А Люд рассматривал Катю. Её пшеничного цвета волосы, в свете фонаря отсвёркивающие медью чуть прикрывали острые и хрупкие плечи. В свете фонаря и игре тени изгиб спины новой подруги был настолько пленителен, что ужасно хотелось дотянуться и немедленно зацопать такое сокровище. Круглая и упругая задница, которую и задницей называть как-то неправильно, словно вылепленная, пленительно-бархатная, возбуждала даже после двухчасового марафона. Стройные ноги.
Катя решительно была великолепна и прекрасно знала это, а главное умела этим пользоваться. Она тогда почувствовала его взгляд и обернулась. Вот тогда-то они и заключили молчаливое соглашение, с которого и пошёл этот год.
На следующий день появилась новая зубная щётка в его стаканчике рядом с Людвиговой холостякующей., одиноко торчащей там, щеткой.
А потом пошло поехало. Катя начала придавать уют его жилищу. Откуда-то взялись цветы и занавески. Провода компьютера почему-то перестали цеплять ноги. Добавилось посуды и пришло разнообразие в жратве. Его ждали с работы. Сначала просто ждали и кормили, потом постепенно ждали, потом кормили, а потом трудоустраивали. Полочки вещь полезная. И комод нужен.  Люд и не заметил начала боёв. А когда заметил, то уже был бит на всех фронтах. Постепенно квартира обрастала уютом, а уют не должен впитывать дым. Курить в постели стало не модно. Цинизм – не приемлем. Дом-2 это тоже интересно.
«…может как раз таки и с курева начался этот Армагеддон? Год вашу машу, долбаный год и за год уже дошёл до того, что с друзьями хрен пересечёшься по-нормальному…а как же ссукааа… мы же там сразу прям по девкам можем… нда…вообще-то конечно можем, чё тут...»
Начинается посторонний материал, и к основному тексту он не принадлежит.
(** * mobilecoin command-line wallet: a shallow embedding of [mobilecoin/cli.py]

    The development follows the Python source function by function.
    Effects (terminal input and output, calls on the wallet client, the
    filesystem, [exit]) are threaded through a state-and-error monad whose
    state records, in order, every interaction with the outside. *)

From Stdlib Require Import ZArith QArith Qpower Qfield String Ascii List Lia SpecFloat.
From Stdlib.Strings Require Import Byte.
From Stdlib Require Qcanon.
From stdpp Require Import base option strings list gmap.

Set Warnings "-register-all".
Local Open Scope string_scope.
Local Open Scope Z_scope.

(** ** Python values *)

(** Values that travel through JSON: what [json.load] produces and what the
    wallet server puts into its replies. A [dict] keeps insertion order, so
    it is an association list. *)
Inductive pyval : Type :=
| PNone
| PBool (b : bool)
| PInt (z : Z)
| PStr (s : string)
| PList (l : list pyval)
| PDict (d : list (string * pyval)).

(** Exceptions the modelled code can meet. [ClientError] stands for any
    exception coming out of a method of [mobilecoin.client.Client];
    [OSError] for an error of the operating system that has no class of its
    own, with its [errno] (36 for a file name that is too long). *)
Inductive exn : Type :=
| ValueError
| LookupError
| IndexError
| KeyError (key : string)
| TypeError
| EOFError
| FileNotFoundError (path : string)
| IsADirectoryError (path : string)
| PermissionError (path : string)
| OSError (errno : Z)
| UnicodeDecodeError
| JSONDecodeError
| SyncTimeout
| ClientError (msg : string).

Definition exn_name (e : exn) : string :=
  match e with
  | ValueError => "ValueError"
  | LookupError => "LookupError"
  | IndexError => "IndexError"
  | KeyError _ => "KeyError"
  | TypeError => "TypeError"
  | EOFError => "EOFError"
  | FileNotFoundError _ => "FileNotFoundError"
  | IsADirectoryError _ => "IsADirectoryError"
  | PermissionError _ => "PermissionError"
  | OSError _ => "OSError"
  | UnicodeDecodeError => "UnicodeDecodeError"
  | JSONDecodeError => "JSONDecodeError"
  | SyncTimeout => "SyncTimeout"
  | ClientError _ => "ClientError"
  end.

(** Result of a call that may raise. *)
Inductive result (A : Type) : Type :=
| Ok (a : A)
| Err (e : exn).
Arguments Ok {A} a.
Arguments Err {A} e.

Fixpoint assoc (k : string) (d : list (string * pyval)) : option pyval :=
  match d with
  | [] => None
  | (k', v) :: d' => if String.eqb k k' then Some v else assoc k d'
  end.

(** [data[key]] for a string key. *)
Definition py_getitem (data : pyval) (key : string) : result pyval :=
  match data with
  | PDict d =>
      match assoc key d with
      | Some v => Ok v
      | None => Err (KeyError key)
      end
  | _ => Err TypeError
  end.
(** * pretty-mermaid, ASCII renderer: canvas, grid placement, A* routing

    A shallow embedding of [src/pretty_mermaid/ascii]: [types.py],
    [canvas.py], [pathfinder.py], [edge_routing.py], [grid.py] and the
    arrow part of [draw.py], with the properties of the layout engine
    stated and proved over it.

    Conventions.  Python integers are [Z].  A canvas cell is a Python
    one-character [str]; it is modelled as a [string] holding the UTF-8
    bytes of that character.  A Python list is a [list]; indexing with an
    integer follows Python (negative indices count from the end, anything
    else out of range raises [IndexError]) and is modelled in [option],
    [None] standing for the raised exception.  Dictionaries are [gmap]s. *)

From Stdlib Require Import ZArith List String Ascii Lia.
From stdpp Require Import gmap strings list fin_maps sorting.

Local Open Scope string_scope.
Local Open Scope Z_scope.

(** ** Python lists *)

Module Py.

(** [l[i]] *)
Definition get {A} (l : list A) (i : Z) : option A :=
  if decide (0 <= i) then l !! Z.to_nat i
  else if decide (- Z.of_nat (length l) <= i)
       then l !! Z.to_nat (Z.of_nat (length l) + i)
       else None.

(** [l[i] = v] *)
Definition set {A} (l : list A) (i : Z) (v : A) : option (list A) :=
  if decide (0 <= i) then
    if decide (i < Z.of_nat (length l)) then Some (<[Z.to_nat i := v]> l) else None
  else if decide (- Z.of_nat (length l) <= i)
       then Some (<[Z.to_nat (Z.of_nat (length l) + i) := v]> l)
       else None.

(** [for i in range(n): s = body(i, s)], where the body may raise. *)
Fixpoint for_from {St} (start : Z) (count : nat) (body : Z -> St -> option St)
    (s : St) : option St :=
  match count with
  | O => Some s
  | S k => s' ← body start s; for_from (start + 1) k body s'
  end.

Definition for_range {St} (n : Z) (body : Z -> St -> option St) (s : St) : option St :=
  for_from 0 (Z.to_nat n) body s.

(** [for x in xs: s = body(x, s)] *)
Fixpoint for_each {A St} (xs : list A) (body : A -> St -> option St) (s : St)
    : option St :=
  match xs with
  | [] => Some s
  | x :: r => s' ← body x s; for_each r body s'
  end.

(** [sep.join(lines)] *)
Fixpoint join (sep : string) (lines : list string) : string :=
  match lines with
  | [] => EmptyString
  | [l] => l
  | l :: r => l +:+ sep +:+ join sep r
  end.

End Py.

(** ** types.py *)

Record GridCoord := mkGridCoord { gx : Z; gy : Z }.
Record DrawingCoord := mkDrawingCoord { dcx : Z; dcy : Z }.
Record Direction := mkDirection { dirx : Z; diry : Z }.

Global Instance GridCoord_eq_dec : EqDecision GridCoord.
Proof. solve_decision. Defined.
Global Instance Direction_eq_dec : EqDecision Direction.
Proof. solve_decision. Defined.
Global Instance DrawingCoord_eq_dec : EqDecision DrawingCoord.
Proof. solve_decision. Defined.

Definition Up := mkDirection 1 0.
Definition Down := mkDirection 1 2.
Definition Left := mkDirection 0 1.
Definition Right := mkDirection 2 1.
Definition UpperRight := mkDirection 2 0.
Definition UpperLeft := mkDirection 0 0.
Definition LowerRight := mkDirection 2 2.
Definition LowerLeft := mkDirection 0 2.
Definition Middle := mkDirection 1 1.

(** A canvas is column-major: [canvas[x][y]]. *)
Definition Canvas := list (list string).

Inductive GraphDirection := LR | TD.

Global Instance GraphDirection_eq_dec : EqDecision GraphDirection.
Proof. solve_decision. Defined.

Definition grid_coord_equals (a b : GridCoord) : bool :=
  bool_decide (gx a = gx b) && bool_decide (gy a = gy b).

Definition drawing_coord_equals (a b : DrawingCoord) : bool :=
  bool_decide (dcx a = dcx b) && bool_decide (dcy a = dcy b).

Definition grid_coord_direction (c : GridCoord) (d : Direction) : GridCoord :=
  mkGridCoord (gx c + dirx d) (gy c + diry d).

(** [grid_key] formats a coordinate as the text [x,y].  Decimal formatting
    of two integers separated by a comma is injective, and the dictionaries
    keyed by it are only ever addressed through [grid_key]; the key is
    modelled as the pair itself. *)
Definition grid_key (c : GridCoord) : Z * Z := (gx c, gy c).

(** ** canvas.py *)

Definition space : string := " ".
Definition newline : string := String (ascii_of_nat 10) EmptyString.

Definition mk_canvas (x y : Z) : Canvas :=
  replicate (Z.to_nat (x + 1)) (replicate (Z.to_nat (y + 1)) space).

Definition get_canvas_size (canvas : Canvas) : Z * Z :=
  (Z.of_nat (length canvas) - 1,
   match canvas with
   | [] => 1
   | col0 :: _ => Z.of_nat (length col0)
   end - 1).

Definition copy_canvas (source : Canvas) : Canvas :=
  let '(max_x, max_y) := get_canvas_size source in mk_canvas max_x max_y.

(** [canvas[x][y]] and [canvas[x][y] = v] *)
Definition cget (canvas : Canvas) (x y : Z) : option string :=
  col ← Py.get canvas x; Py.get col y.

Definition cset (canvas : Canvas) (x y : Z) (v : string) : option Canvas :=
  col ← Py.get canvas x; col' ← Py.set col y v; Py.set canvas x col'.

(** [len(canvas[0])] *)
Definition len0 (canvas : Canvas) : option Z :=
  col ← Py.get canvas 0; Some (Z.of_nat (length col)).

Definition _JUNCTION_CHARS : list string :=
  ["─"; "│"; "┌"; "┐"; "└"; "┘"; "├"; "┤"; "┬"; "┴"; "┼"; "╴"; "╵"; "╶"; "╷"].

Definition is_junction_char (c : string) : bool :=
  bool_decide (c ∈ _JUNCTION_CHARS).

Definition _JUNCTION_MAP : gmap string (gmap string string) :=
  list_to_map
  [ ("─", list_to_map [("│","┼"); ("┌","┬"); ("┐","┬"); ("└","┴"); ("┘","┴"); ("├","┼"); ("┤","┼"); ("┬","┬"); ("┴","┴")]);
    ("│", list_to_map [("─","┼"); ("┌","├"); ("┐","┤"); ("└","├"); ("┘","┤"); ("├","├"); ("┤","┤"); ("┬","┼"); ("┴","┼")]);
    ("┌", list_to_map [("─","┬"); ("│","├"); ("┐","┬"); ("└","├"); ("┘","┼"); ("├","├"); ("┤","┼"); ("┬","┬"); ("┴","┼")]);
    ("┐", list_to_map [("─","┬"); ("│","┤"); ("┌","┬"); ("└","┼"); ("┘","┤"); ("├","┼"); ("┤","┤"); ("┬","┬"); ("┴","┼")]);
    ("└", list_to_map [("─","┴"); ("│","├"); ("┌","├"); ("┐","┼"); ("┘","┴"); ("├","├"); ("┤","┼"); ("┬","┼"); ("┴","┴")]);
    ("┘", list_to_map [("─","┴"); ("│","┤"); ("┌","┼"); ("┐","┤"); ("└","┴"); ("├","┼"); ("┤","┤"); ("┬","┼"); ("┴","┴")]);
    ("├", list_to_map [("─","┼"); ("│","├"); ("┌","├"); ("┐","┼"); ("└","├"); ("┘","┼"); ("┤","┼"); ("┬","┼"); ("┴","┼")]);
    ("┤", list_to_map [("─","┼"); ("│","┤"); ("┌","┼"); ("┐","┤"); ("└","┼"); ("┘","┤"); ("├","┼"); ("┬","┼"); ("┴","┼")]);
    ("┬", list_to_map [("─","┬"); ("│","┼"); ("┌","┬"); ("┐","┬"); ("└","┼"); ("┘","┼"); ("├","┼"); ("┤","┼"); ("┴","┼")]);
    ("┴", list_to_map [("─","┴"); ("│","┼"); ("┌","┼"); ("┐","┼"); ("└","┴"); ("┘","┴"); ("├","┼"); ("┤","┼"); ("┬","┼")]) ].

(** The pair's entry in the lookup table, when it has one. *)
Definition junction_entry (c1 c2 : string) : option string :=
  row ← _JUNCTION_MAP !! c1; row !! c2.

Definition merge_junctions (c1 c2 : string) : string :=
  match _JUNCTION_MAP !! c1 with
  | Some row =>
      match row !! c2 with
      | Some merged => merged
      | None => c1
      end
  | None => c1
  end.

(** The ten junction characters that have a row in [_JUNCTION_MAP]. *)
Definition junction_rows : list string :=
  ["─"; "│"; "┌"; "┐"; "└"; "┘"; "├"; "┤"; "┬"; "┴"].

Definition canvas_to_string (canvas : Canvas) : option string :=
  let '(max_x, max_y) := get_canvas_size canvas in
  lines ← Py.for_range (max_y + 1) (fun y lines =>
      line ← Py.for_range (max_x + 1) (fun x line =>
          ch ← cget canvas x y; Some (line +:+ ch)) EmptyString;
      Some (lines ++ [line])%list) [];
  Some (Py.join newline lines).

(** *** The output as the specification words it *)

(** Every column is as long as the first one; [mk_canvas] builds such
    canvases and the drawing code only ever writes cells in place. *)
Definition rectangular (canvas : Canvas) : Prop :=
  forall col, col ∈ canvas ->
    Z.of_nat (length col) = snd (get_canvas_size canvas) + 1.

(** Number of rows, as [get_canvas_size] reports it. *)
Definition canvas_height (canvas : Canvas) : nat :=
  Z.to_nat (snd (get_canvas_size canvas) + 1).

(** The characters of row [y] across all columns, in column order. *)
Definition canvas_row (canvas : Canvas) (y : nat) : list string :=
  omap (fun col => col !! y) canvas.

Definition concat_cells (cells : list string) : string :=
  foldr String.append EmptyString cells.

(** One line per row, joined by single newlines. *)
Definition canvas_lines (canvas : Canvas) : list string :=
  map (fun y => concat_cells (canvas_row canvas y)) (seq 0 (canvas_height canvas)).

(** The size of the merged canvas: the base's size, enlarged to hold
    every overlay at the offset. *)
Definition merged_size (base : Canvas) (offset : DrawingCoord)
    (overlays : list Canvas) : Z * Z :=
  fold_left (fun '(max_x, max_y) overlay =>
               let '(o_x, o_y) := get_canvas_size overlay in
               (Z.max max_x (o_x + dcx offset), Z.max max_y (o_y + dcy offset)))
            overlays (get_canvas_size base).

(** Body of the loop that copies the base. *)
Definition copy_base_cell (base : Canvas) (x y : Z) (merged : Canvas)
    : option Canvas :=
  if decide (x < Z.of_nat (length base)) then
    h ← len0 base;
    if decide (y < h) then v ← cget base x y; cset merged x y v
    else Some merged
  else Some merged.

(** Body of the loop that applies one overlay. *)
Definition apply_overlay_cell (offset : DrawingCoord) (use_ascii : bool)
    (overlay : Canvas) (x y : Z) (merged : Canvas) : option Canvas :=
  c ← cget overlay x y;
  if decide (c <> space) then
    let mx := x + dcx offset in
    let my := y + dcy offset in
    current ← cget merged mx my;
    if negb use_ascii && is_junction_char c && is_junction_char current
    then cset merged mx my (merge_junctions current c)
    else cset merged mx my c
  else Some merged.

Definition apply_overlay (offset : DrawingCoord) (use_ascii : bool)
    (overlay : Canvas) (merged : Canvas) : option Canvas :=
  Py.for_range (Z.of_nat (length overlay)) (fun x merged =>
    h ← len0 overlay;
    Py.for_range h (apply_overlay_cell offset use_ascii overlay x) merged) merged.

Definition merge_canvases (base : Canvas) (offset : DrawingCoord)
    (use_ascii : bool) (overlays : list Canvas) : option Canvas :=
  let '(max_x, max_y) := merged_size base offset overlays in
  merged ← Py.for_range (max_x + 1) (fun x merged =>
             Py.for_range (max_y + 1) (copy_base_cell base x) merged)
           (mk_canvas max_x max_y);
  Py.for_each overlays (apply_overlay offset use_ascii) merged.
(** * TLV wire elements of ndn-cpp: [Block] (src/encoding/block.hpp)

    A shallow embedding of the [ndn::Block] class and its inline member
    functions, followed by the properties of the element abstraction.

    Conventions of the embedding:
    - [uint32_t], [uint64_t] and [size_t] values are binary naturals [N];
    - a [ConstBufferPtr] is an optional immutable byte list ([None] is the
      null [shared_ptr]);
    - a [Buffer::const_iterator] is either value-initialised ([singular]) or
      a position in the backing buffer;
    - an [element_iterator] is an index in the child vector, [end()] being
      its length;
    - a member function that may throw returns [exn + A]; a member function
      that is not [const] is a state transformer over [*this]. *)

From Stdlib Require Import String Ascii DecimalString.
From Stdlib.Strings Require Import Byte.
From Stdlib Require Import NArith ZArith List Bool Lia.
Import ListNotations.

Local Open Scope N_scope.

(** ** Exceptions *)

(** The decode failures of the wire format (thrown from the TLV codec). *)
Inductive decode_error : Type :=
| MalformedHeader
| LengthOverrun
| LengthUnderrun.

(** [Block::Error] carries the [what] string of [std::runtime_error]. *)
Inductive exn : Type :=
| Error (what : string)
| TlvError (kind : decode_error).

Definition result (A : Type) : Type := (exn + A)%type.

Definition ok {A : Type} (a : A) : result A := inr a.
Definition throw {A : Type} (e : exn) : result A := inl e.

(** ** Buffers and positions *)

Definition Buffer : Type := list byte.

(** [ConstBufferPtr]: a shared pointer to an immutable buffer. *)
Definition ConstBufferPtr : Type := option Buffer.

(** [Buffer::const_iterator]. *)
Inductive const_iterator : Type :=
| singular
| at_pos (pos : nat).

Definition const_iterator_eqb (i j : const_iterator) : bool :=
  match i, j with
  | singular, singular => true
  | at_pos a, at_pos b => Nat.eqb a b
  | _, _ => false
  end.

(** [j - i] converted to [size_t].  Both operands of every subtraction in
    the class are positions of the same buffer.  Two value-initialised
    iterators are equal and are given the difference 0; subtracting a
    position and a value-initialised iterator is undefined in C++, no
    constructor produces such a pair, and it is given 0 as well. *)
Definition const_iterator_diff (j i : const_iterator) : N :=
  match j, i with
  | at_pos b, at_pos a => Z.to_N ((Z.of_nat b - Z.of_nat a) mod 2 ^ 64)
  | _, _ => 0
  end.

(** [std::numeric_limits<uint32_t>::max()]. *)
Definition uint32_max : N := 4294967295.
Lemma path_horizon_bounded_witness :
  0 <= 10 /\ 10 <= 100 /\
  exists d : Q,
    track_vertices (scene (@update_model example_constants calibrated_state
                             lead_model))
    = @update_line_data example_constants calibrated_state straight_path
        (Fin 0.5) (Fin 1.22) (track_vertices (scene calibrated_state))
        (@get_path_length_idx example_constants straight_path (Fin d)) /\
    0 <= d /\ d <= 100 /\ d <= 2 * 20.
Proof.
  assert (Hlo : 0 <= 10) by lra.
  assert (Hhi : 10 <= 100) by lra.
  assert (Hx : 0 <= 20) by lra.
  split; [exact Hlo|]. split; [exact Hhi|].
  destruct (@path_horizon_bounded example_constants calibrated_state lead_model
              10 100 96 20 eq_refl eq_refl Hlo Hhi eq_refl eq_refl)
    as (d & H1 & H2 & H3 & H4).
  exists d. split; [exact H1|]. split; [exact H2|]. split; [exact H3|].
  exact (H4 eq_refl Hx).
Defined.

Lemma one_pedal_fade_held_at_session_start_witness :
  (Fin 6 - sessionInitTime (scene example_state) >? Fin 10)%fl = false /\
  one_pedal_fade
    (scene (@update_state example_constants example_state
              (example_sm ["carState"]%string (example_car_state 10 0) 0)
              example_params (Fin 6)))
  = one_pedal_fade (scene example_state).
Proof.
  split; [reflexivity|].
  exact (@one_pedal_fade_held_at_session_start example_constants example_state
           (example_sm ["carState"]%string (example_car_state 10 0) 0)
           example_params (Fin 6) eq_refl).
Defined.
(** * The OpenRouter backend of AIDE: [aide/backend/backend_openrouter.py]

    A shallow embedding of the module's two functions,
    [_setup_openrouter_client] and [query], and proofs of the properties
    stated about them.

    Python values are an inductive type, dictionaries are finite maps with
    string keys, and the effects of [query] (the module global [_client],
    the [once] guard, the logger, the clock and the outbound call) are
    threaded through a state-and-exception monad.  The collaborators that
    live outside the module (the OpenAI client constructor, the
    retry-wrapped call [backoff_create], [json.loads], [time.time] and the
    printing of a response message) are the fields of a class, over which
    [query] and every theorem about it are stated. *)

From Stdlib Require Import ZArith String Ascii List Bool Lia.
From Stdlib Require Import Floats.SpecFloat.
From stdpp Require Import gmap strings list fin_maps.

#[local] Set Warnings "-register-all".

(** ** Python values *)

(** The values that travel through [query]: keyword arguments, message and
    tool dictionaries, decoded JSON and the metadata dictionary. *)
Inductive pyval : Type :=
| PNone
| PBool (b : bool)
| PInt (z : Z)
| PFloat (f : spec_float)
| PStr (s : string)
| PList (l : list pyval)
| PDict (d : gmap string pyval).

(** An [Optional[str]] seen as a Python value. *)
Definition py_of_optstr (o : option string) : pyval :=
  match o with
  | Some s => PStr s
  | None => PNone
  end.

(** Truth value of a Python object, as tested by [if message] and by
    [assert]. *)
Definition truthy (v : pyval) : bool :=
  match v with
  | PNone => false
  | PBool b => b
  | PInt z => negb (z =? 0)%Z
  | PFloat f =>
      match f with
      | S754_zero _ => false
      | _ => true
      end
  | PStr s => negb (String.eqb s "")
  | PList l =>
      match l with
      | [] => false
      | _ :: _ => true
      end
  | PDict d => negb (bool_decide (dom d = ∅))
  end.

(** [funcy.notnone]: [lambda x: x is not None]. *)
Definition notnone (v : pyval) : bool :=
  match v with
  | PNone => false
  | _ => true
  end.

(** [funcy.select_values pred coll] on a dictionary: the entries whose
    value passes [pred]. *)
Definition select_values (pred : pyval → bool) (coll : gmap string pyval)
  : gmap string pyval :=
  filter (λ kv, pred kv.2 = true) coll.

(** ** Exceptions and log records *)

Inductive exn_class : Type :=
| AssertionError
| JSONDecodeError
| TypeError
| IndexError
| AttributeError
| OtherError (cls : string).

Record exn : Type := Exn { exn_cls : exn_class; exn_msg : string }.

Definition is_JSONDecodeError (e : exn) : bool :=
  match exn_cls e with
  | JSONDecodeError => true
  | _ => false
  end.

Inductive log_level : Type := INFO | ERROR.

Record log_record : Type := LogRecord { levelname : log_level; msg : string }.

(** ** Collaborator data *)

(** [aide.backend.utils.FunctionSpec]: the name and the two
    representations that [query] reads from it. *)
Record FunctionSpec : Type := {
  name : string;
  as_openai_tool_dict : pyval;
  openai_tool_choice_dict : pyval;
}.

(** The part of an OpenAI chat completion that [query] consumes. *)
Record Function : Type := {
  fn_name : string;          (* [function.name] *)
  arguments : string;        (* [function.arguments] *)
}.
Люд встал и, бросив бычок в банку из под кукурузы, служившую пепельницей, взял Катину щётку и вышел из сортира.
Зашёл в комнату.
- По-моему ты забыла.
Щётка упала на их (а точнее теперь только на его) кровать рядом с небольшой туго собранной дорожной сумкой. Катя спокойно взяла щётку и запихнула в один из карманов сумки. Запиликал её мобильник.
- Ало? Да… я уже выхожу… Сейчас буду – она отключила связь и всё так же ничего не говоря подхватив сумку направилась к двери. В общем-то всё уже было сказано.
Люд дождался хлопка двери.

Ложась спать, он вдруг осознал, что не видит картину в свете фонаря. Темно. Люд встал и отдёрнул шторы. Свет от фонаря, только этого и ждавший, мгновенно превратил темноту комнаты в полумрак. Люд подошёл к картине отца.
«Всё мираж» - даря картину, сказал отец.

- Кроме одиночества папа, кроме одиночества.